Powell had created a new $200,000-a-year advisory position with a job description close to that of Chancellor Francisco Cigarroa. He quickly filled it with Rick O’Donnell, a controversial advocate of changes in higher education.

O’Donnell’s public writings, which question the value of academic research, did not win him favor in the halls of academia or in the Capitol. That he was to report directly to Powell and to be involved with task forces created by Powell to find strategies to improve educational quality and to lower costs by May — by some estimations a short amount of time to reach anything other than a preordained conclusion — only increased the hand-wringing.

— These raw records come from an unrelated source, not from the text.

(* ===== verification/Rules.v ===== *)
(** * Routing and DNS rules

    Models route/rule: the rule items, the matching of default and logical rules with
    rule sets (rule_abstract.go, rule_item_rule_set.go, match_state.go) and the two
    passes of DNS rules with an address limit (rule_dns.go).  Matching changes fields
    of the connection's metadata (adapter/inbound.go), which are passed along. *)

From S2P Require Import Prelude Bits Bytes GoStrings AllowedIPs GoNetip.

Module Rules.

Import AllowedIPs.

Local Open Scope Z_scope.

Abbreviation text := (list Z).

(** ** Metadata *)

(** [M.Socksaddr]: an address or a name, and a port. *)
Record Socksaddr := mkSocksaddr { Addr : addr; Fqdn : text; Port : Z }.

(** Records of a DNS message, as far as addresses are concerned. *)
Inductive dnsRecord :=
| RecordA (ip : text)
| RecordAAAA (ip : text)
| RecordHTTPS (hints : list (bool * text))
| RecordOther.

(** [dns.Msg] of the miekg/dns library. *)
Record dnsMsg := mkMsg { Rcode : Z; Answer : list dnsRecord; Ns : list dnsRecord; Extra : list dnsRecord }.

Record ConnectionOwner := mkOwner { UserId : Z; UserName : text; ProcessPath : text; AndroidPackageNames : list text }.

(** The fields of [InboundContext] that describe the connection. *)
Record Facts := mkFacts {
  Inbound : text;
  IPVersion : Z;
  Network : text;
  Source : Socksaddr;
  Destination : Socksaddr;
  User : text;
  Outbound : text;
  Protocol : text;
  Domain : text;
  Client : text;
  DestinationAddresses : list addr;
  DNSResponse : option dnsMsg;
  NamedDNSResponses : text -> option dnsMsg;
  DestinationAddressMatchFromResponse : bool;
  ProcessInfo : option ConnectionOwner;
  SourceHostname : text;
  QueryType : Z;
  PreMatch : bool
}.

(** [InboundContext] with the fields that matching changes. *)
Record InboundContext := mkContext {
  facts : Facts;
  IPCIDRMatchSource : bool;
  IPCIDRAcceptEmpty : bool;
  DeferredIPCIDRMatchGroups : Z;
  IgnoreDestinationIPCIDRMatch : bool
}.

Definition set_deferred (m : InboundContext) (groups : Z) : InboundContext :=
  mkContext (facts m) (IPCIDRMatchSource m) (IPCIDRAcceptEmpty m) groups (IgnoreDestinationIPCIDRMatch m).
Definition set_flags (m : InboundContext) (source empty : bool) : InboundContext :=
  mkContext (facts m) source empty (DeferredIPCIDRMatchGroups m) (IgnoreDestinationIPCIDRMatch m).
Definition set_facts (m : InboundContext) (f : Facts) : InboundContext :=
  mkContext f (IPCIDRMatchSource m) (IPCIDRAcceptEmpty m) (DeferredIPCIDRMatchGroups m) (IgnoreDestinationIPCIDRMatch m).
Definition set_ignore (m : InboundContext) (ignore : bool) : InboundContext :=
  mkContext (facts m) (IPCIDRMatchSource m) (IPCIDRAcceptEmpty m) (DeferredIPCIDRMatchGroups m) ignore.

Before Powell’s visit to the Capitol, the Senate Higher Education Committee staff prepared an internal memo, obtained by The Texas Tribune, for the chairwoman, state Sen. Judith Zaffirini, D-Laredo. It analyzed papers O’Donnell had written on higher education as a senior fellow at the Texas Public Policy Foundation, a conservative research group. The committee staff said it was “not sure if O’Donnell is confused ... or if the intent is to deceive.”

Late last week, in an interview with the Tribune, Powell reasserted his support for Cigarroa and announced he was reassigning O’Donnell, who will now serve under the chancellor. The particulars of the arrangement are still being drafted.

Powell also said in the interview that he supports academic research and clarified that O’Donnell’s intended role was never to influence policy, and so his personal views toward research were not considered. He also said the task forces could have until the fall.

Zaffirini said she remained concerned but called Powell’s move a “wonderful, positive, meaningful, immediate action.”

Lawmakers’ complaints are not limited to O’Donnell’s philosophy. Following a much-discussed assertion that there was nothing wrong with a basic Chevrolet Bel-Air-style education, Powell compared undergraduate degrees offered by some of the universities in the UT system to “very good Olds 98s and Buick LeSabres” as opposed to the “Cadillac” degree offered by the flagship school in Austin. In a letter to Powell, state Rep. Dee Margo, R-El Paso, called the comments “unacceptable.”

“We’ve sworn off metaphors at my house,” a regretful Powell said later.

“The first rule of politics is that perception is reality,” said state Representative Dan Branch, Republican of Dallas and chairman of the House Higher Education Committee. “I think that’s particularly true of some of the turbulence we’ve seen in the last few weeks with the U.T. regents.”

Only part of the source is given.